There have been a few incidents lately when a few of my fellow pros have found themselves in hot water for saying something they perhaps shouldn’t have. But this is the day and age we live in, with social networking websites giving players a voice they previously never had, as well as giving fans unprecedented access to them.
I’m a fan of sites such as Twitter and Facebook, and I believe they can play an important role in the life of a modern-day snooker player – as long as they’re used properly. I use Twitter regularly, I enjoy it because it’s a way to express yourself, and it’s great for fans because they can contact you, ask you questions, follow what you’re up to. It’s a lot of fun.

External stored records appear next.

(** * Colour transformations: a shallow embedding over the real numbers

    The Python sources [colour/computation/transformations.py] and
    [colour/models/rgb/transfer_functions/dcdm.py] compute on IEEE doubles.
    The embedding below reads every double as the real number it stands
    for and every arithmetic operator as the exact operation on [R]:
    rounding, signed zeros, infinities and NaN are outside the model.
    Where the Python code would divide by zero or raise a negative base to
    a fractional power, the statements below carry an explicit hypothesis
    that excludes the input, so that no result depends on the value Rocq
    gives to [x / 0].

    Three statements of the specification are decided by rounding itself:
    the exactness of the UCS round trip and the half-open hue range of the
    polar forms.  For these the lines concerned are given a second time
    on binary64 (Rocq's primitive floats, the IEEE doubles of the Python
    code), next to their real-number reading, and evaluated there. *)

From Stdlib Require Import Floats.
From Stdlib Require Import Reals Lra Psatz String.

Open Scope R_scope.

(** ** Linear algebra utility: 3x1 vectors and 3x3 matrices *)

(** A 3x1 [numpy.matrix] after [numpy.ravel]. *)
Definition vec3 : Type := (R * R * R)%type.

(** A 3x3 [numpy.matrix], as its three rows. *)
Definition mat3 : Type := (vec3 * vec3 * vec3)%type.

Definition dot (a b : vec3) : R :=
  let '(a0, a1, a2) := a in
  let '(b0, b1, b2) := b in
  a0 * b0 + a1 * b1 + a2 * b2.

(** [M * v] for a 3x3 matrix and a 3x1 matrix. *)
Definition mvmul (M : mat3) (v : vec3) : vec3 :=
  let '(r0, r1, r2) := M in (dot r0 v, dot r1 v, dot r2 v).

Definition col0 (M : mat3) : vec3 :=
  let '((a, _, _), (b, _, _), (c, _, _)) := M in (a, b, c).
Definition col1 (M : mat3) : vec3 :=
  let '((_, a, _), (_, b, _), (_, c, _)) := M in (a, b, c).
Definition col2 (M : mat3) : vec3 :=
  let '((_, _, a), (_, _, b), (_, _, c)) := M in (a, b, c).

(** [A * B] for two 3x3 matrices. *)
Definition mmul (A B : mat3) : mat3 :=
  let '(r0, r1, r2) := A in
  ((dot r0 (col0 B), dot r0 (col1 B), dot r0 (col2 B)),
   (dot r1 (col0 B), dot r1 (col1 B), dot r1 (col2 B)),
   (dot r2 (col0 B), dot r2 (col1 B), dot r2 (col2 B))).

Mark Williams, who’s a good friend of mine, has been fined by the WPBSA recently for comments he made, on Twitter, about the Crucible. Mark is entitled to his opinion and what he said was not out of order, but it was the way he put it. It was meant as tongue-in-cheek, but sometimes sarcasm like that can be lost in translation. I think he was harshly punished, but that’s by the by now.
It’s easy to say something controversial, but you have to be aware that you can find yourself in trouble for it. It’s not Twitter’s fault when people find themselves being punished for what they said, which is the view some take. It’s rather that people have to use their discretion, use their brains, when they’re expressing their views.
Should World Snooker give players guidelines on how to use social networking sites? I don’t think so, players should be savvy enough themselves to know what they can and can’t say. I know some who won’t use Twitter because they know it’s not for them, that they could end up saying something they’d regret, or that they value their privacy too much. It’s a case of each to their own, and that’s fair enough.
I always feel like I’m in control of what I say on Twitter (as @hitmanholt). I’ve never been in trouble and I know how to put my opinions across in a diplomatic way. I can vet myself so I wouldn’t like someone telling me what I can and can’t say, it would end up a bit like Big Brother, wouldn’t it. Where do you draw the line?
I find it flattering that people are interested enough in what I say to follow me, and almost everyone is supportive and friendly. You get a few bad eggs and some abuse directed towards you on the odd occasion, and that’s the one thing about Twitter I don’t like, that it can be anonymous. But that’s the nature of the beast.
I’ve been practising hard these past few weeks, getting ready for the new season which, for me, starts on Friday with qualifying for the Wuxi Classic. After the time off I’ve had, it’s hard to get yourself back into the swing of things mentally, so it will be interesting to see where I’m at.